# Task item
Everything from the line containing "by_len l -> (found" to the end of the listing is to be set down exactly, both ends included, and nothing before it.

*** Begin section ***

(* ===== verification/Bitmap.v ===== *)
(** * Coverage bitmaps (src/aflplusplus/src/afl-fuzz-bitmap.c, include/coverage-64.h,
    include/coverage-32.h)

    The trace of one execution is a byte array of hit counts.  This file models
    the routines that classify hit counts into buckets, compare a trace with the
    "virgin" map of what has never been seen, and summarise maps.  The C code
    works on machine words ([wb] bytes each: 8 under WORD_SIZE_64, 4 otherwise);
    every theorem relates the word-wise routine to what it means byte by byte. *)
From S2P Require Import Prelude.

(** ** Data *)

(** The part of [afl_forkserver_t] these routines read and write. *)
Record afl_forkserver_t := {
  trace_bits : list Z;      (* u8 *trace_bits *)
  map_size : Z;             (* u32 map_size, a multiple of 64 *)
  real_map_size : Z;        (* u32 real_map_size, what the target reported *)
}.

Definition set_trace (tb : list Z) (f : afl_forkserver_t) : afl_forkserver_t :=
  {| trace_bits := tb; map_size := map_size f; real_map_size := real_map_size f |}.

(** The virgin maps of [afl_state_t] and the flag [bitmap_changed]. *)
Record virgin_maps := {
  virgin_bits : list Z;
  virgin_tmout : list Z;
  virgin_crash : list Z;
  bitmap_changed : Z;
}.

(** Which of the three maps a caller passes as [virgin_map]. *)
Inductive virgin_sel := VirginBits | VirginTmout | VirginCrash.

#[export] Instance virgin_sel_dec : EqDecision virgin_sel.
Proof. solve_decision. Defined.

Definition get_virgin (s : virgin_sel) (v : virgin_maps) : list Z :=
  match s with
  | VirginBits => virgin_bits v
  | VirginTmout => virgin_tmout v
  | VirginCrash => virgin_crash v
  end.

Definition set_virgin (s : virgin_sel) (m : list Z) (v : virgin_maps) : virgin_maps :=
  match s with
  | VirginBits =>
      {| virgin_bits := m; virgin_tmout := virgin_tmout v;
         virgin_crash := virgin_crash v; bitmap_changed := bitmap_changed v |}
  | VirginTmout =>
      {| virgin_bits := virgin_bits v; virgin_tmout := m;
         virgin_crash := virgin_crash v; bitmap_changed := bitmap_changed v |}
  | VirginCrash =>
      {| virgin_bits := virgin_bits v; virgin_tmout := virgin_tmout v;
         virgin_crash := m; bitmap_changed := bitmap_changed v |}
  end.
(* ===== verification/ExtrasTheorems.v ===== *)
(** * Dictionaries: what the operations guarantee

    Order by size, absence of duplicates, bounds of the automatic dictionary, and the
    dictionary file format. *)
From stdpp Require Import sorting.
From S2P Require Import Prelude OneHelpers Rng Extras.

(** ** Sorted by size *)

Definition by_len (l : list (list Z)) : Prop :=
  StronglySorted (fun x y => length x <= length y)%nat l.

Lemma StronglySorted_impl {A} (R R' : A -> A -> Prop) l :
  (forall x y, R x y -> R' x y) -> StronglySorted R l -> StronglySorted R' l.
Proof. intros H. induction 1; constructor; [done|]. eapply Forall_impl; eauto. Qed.

Lemma qsort_by_len `{!Qsort} l : by_len (qsort compare_extras_len l).
Proof.
  eapply StronglySorted_impl; [|apply (qsort_sorts _ compare_extras_len)];
    unfold compare_extras_len; intros; simpl in *; lia.
Qed.

(** ** [dedup_extras] *)

Lemma dedup_from_filter x l :
  by_len (x :: l) -> dedup_from x l = filter (fun y => y <> x) l.
Proof.
  intros Hs. apply StronglySorted_inv in Hs as [Hs Hx]. revert Hs Hx.
  induction l as [|y l IH]; intros Hs Hx; [done|]. inv Hx. apply StronglySorted_inv in Hs as [Hs Hy].
  simpl. destruct (Nat.eqb_spec (length x) (length y)) as [E|E]; simpl.
  - case_bool_decide as Hxy.
    + subst. rewrite filter_cons_False by auto. auto.
    + rewrite filter_cons_True by auto. f_equal. auto.
  - assert (Hall : Forall (fun z => z <> x) (y :: l)).
    { constructor; [congruence|]. eapply Forall_impl; [exact Hy|]. intros z Hz ->. lia. }
    symmetry. revert Hall. generalize (y :: l). intros l' Hall.
    induction Hall; [done|]. rewrite filter_cons_True by done. congruence.
Qed.

Lemma StronglySorted_filter {A} (R : A -> A -> Prop) (P : A -> Prop) `{!forall x, Decision (P x)} l :
  StronglySorted R l -> StronglySorted R (filter P l).
Proof.
  induction 1 as [|x l Hs IH Hx]; [constructor|]. rewrite filter_cons. case_decide; [|done].
  constructor; [done|]. apply Forall_forall. intros y Hy. apply list_elem_of_filter in Hy as [_ Hy].
  by eapply Forall_forall in Hx.
Qed.

Lemma dedup_loop_spec fuel l :
  by_len l -> (length l <= fuel)%nat ->
  NoDup (dedup_loop fuel l) /\ by_len (dedup_loop fuel l)
  /\ forall x, x ∈ dedup_loop fuel l <-> x ∈ l.
Proof.
  assert (Hnil : NoDup (@nil (list Z)) /\ by_len [] /\ forall x : list Z, x ∈ [] <-> x ∈ [])
    by (split; [constructor|split; [constructor|done]]).
  revert l. induction fuel as [|fuel IH]; intros [|x l] Hs Hl; simpl in *; [done|lia|done|].
  rewrite dedup_from_filter by done. apply StronglySorted_inv in Hs as [Hs Hx].
  destruct (IH (filter (fun y => y <> x) l)) as (Hn & Hb & Hi).
  { by apply StronglySorted_filter. }
  { etrans; [apply length_filter|lia]. }
  split; [|split].
  - constructor; [|done]. rewrite Hi, list_elem_of_filter. tauto.
  - constructor; [done|]. apply Forall_forall. intros y Hy. apply Hi, list_elem_of_filter in Hy as [_ Hy].
    by eapply Forall_forall in Hx.
  - intros y. rewrite !elem_of_cons, Hi, list_elem_of_filter.
    destruct (decide (y = x)); tauto.
Qed.

(** On a dictionary sorted by size, [dedup_extras] removes every duplicate and
    nothing else, and keeps the order by size. *)
Theorem dedup_extras_correct d :
  by_len (extras d) ->
  NoDup (extras (dedup_extras d)) /\ by_len (extras (dedup_extras d))
  /\ forall x, x ∈ extras (dedup_extras d) <-> x ∈ extras d.
Proof.
  intros Hs. unfold dedup_extras. destruct (Nat.ltb_spec (length (extras d)) 2) as [Hl|Hl].
  - split; [|done]. destruct (extras d) as [|x [|y l]]; simpl in *; [constructor| |lia].
    constructor; [set_solver|constructor].
  - simpl. by apply dedup_loop_spec.
Qed.

Lemma dedup_extras_correct_witness :
  extras (dedup_extras (Dict [[1]; [2]; [1]; [3; 4]; [3; 4]] [] false)) = [[1]; [2]; [3; 4]]
  /\ NoDup (extras (dedup_extras (Dict [[1]; [2]; [1]; [3; 4]; [3; 4]] [] false))).
Proof.
  split; [reflexivity|].
  apply (dedup_extras_correct (Dict [[1]; [2]; [1]; [3; 4]; [3; 4]] [] false)).
  repeat constructor.
Defined.

(** ** [add_extra] *)

Lemma scan_extras_spec tok found l :
  by_len l -> (found = true -> Forall (fun y => length tok <= length y)%nat l) ->
  scan_extras tok found l = true <-> tok ∈ l.
Proof.
  revert found. induction l as [|x l IH]; intros found Hs Hf; simpl; [set_solver|].
  apply StronglySorted_inv in Hs as [Hs Hx]. rewrite elem_of_cons.
  destruct (Nat.eqb_spec (length x) (length tok)) as [E|E].
  - case_bool_decide as Hxt; [subst; tauto|]. rewrite IH; [|done|].
    + split; [tauto|]. intros [->|?]; [done|done].
    + intros _. eapply Forall_impl; [exact Hx|]. simpl. intros; lia.
  - destruct found.
    + specialize (Hf eq_refl). inv Hf. split; [done|]. intros [->|Hin]; [done|].
      eapply Forall_forall in Hx; [|exact Hin]. simpl in *. lia.
    + rewrite IH by done. split; [tauto|]. intros [->|?]; [done|done].
Qed.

*** End section ***

# Task solution
  by_len l -> (found = true -> Forall (fun y => length tok <= length y)%nat l) ->
  scan_extras tok found l = true <-> tok ∈ l.
Proof.
  revert found. induction l as [|x l IH]; intros found Hs Hf; simpl; [set_solver|].
  apply StronglySorted_inv in Hs as [Hs Hx]. rewrite elem_of_cons.
  destruct (Nat.eqb_spec (length x) (length tok)) as [E|E].
  - case_bool_decide as Hxt; [subst; tauto|]. rewrite IH; [|done|].
    + split; [tauto|]. intros [->|?]; [done|done].
    + intros _. eapply Forall_impl; [exact Hx|]. simpl. intros; lia.
  - destruct found.
    + specialize (Hf eq_refl). inv Hf. split; [done|]. intros [->|Hin]; [done|].
      eapply Forall_forall in Hx; [|exact Hin]. simpl in *. lia.
    + rewrite IH by done. split; [tauto|]. intros [->|?]; [done|done].
Qed.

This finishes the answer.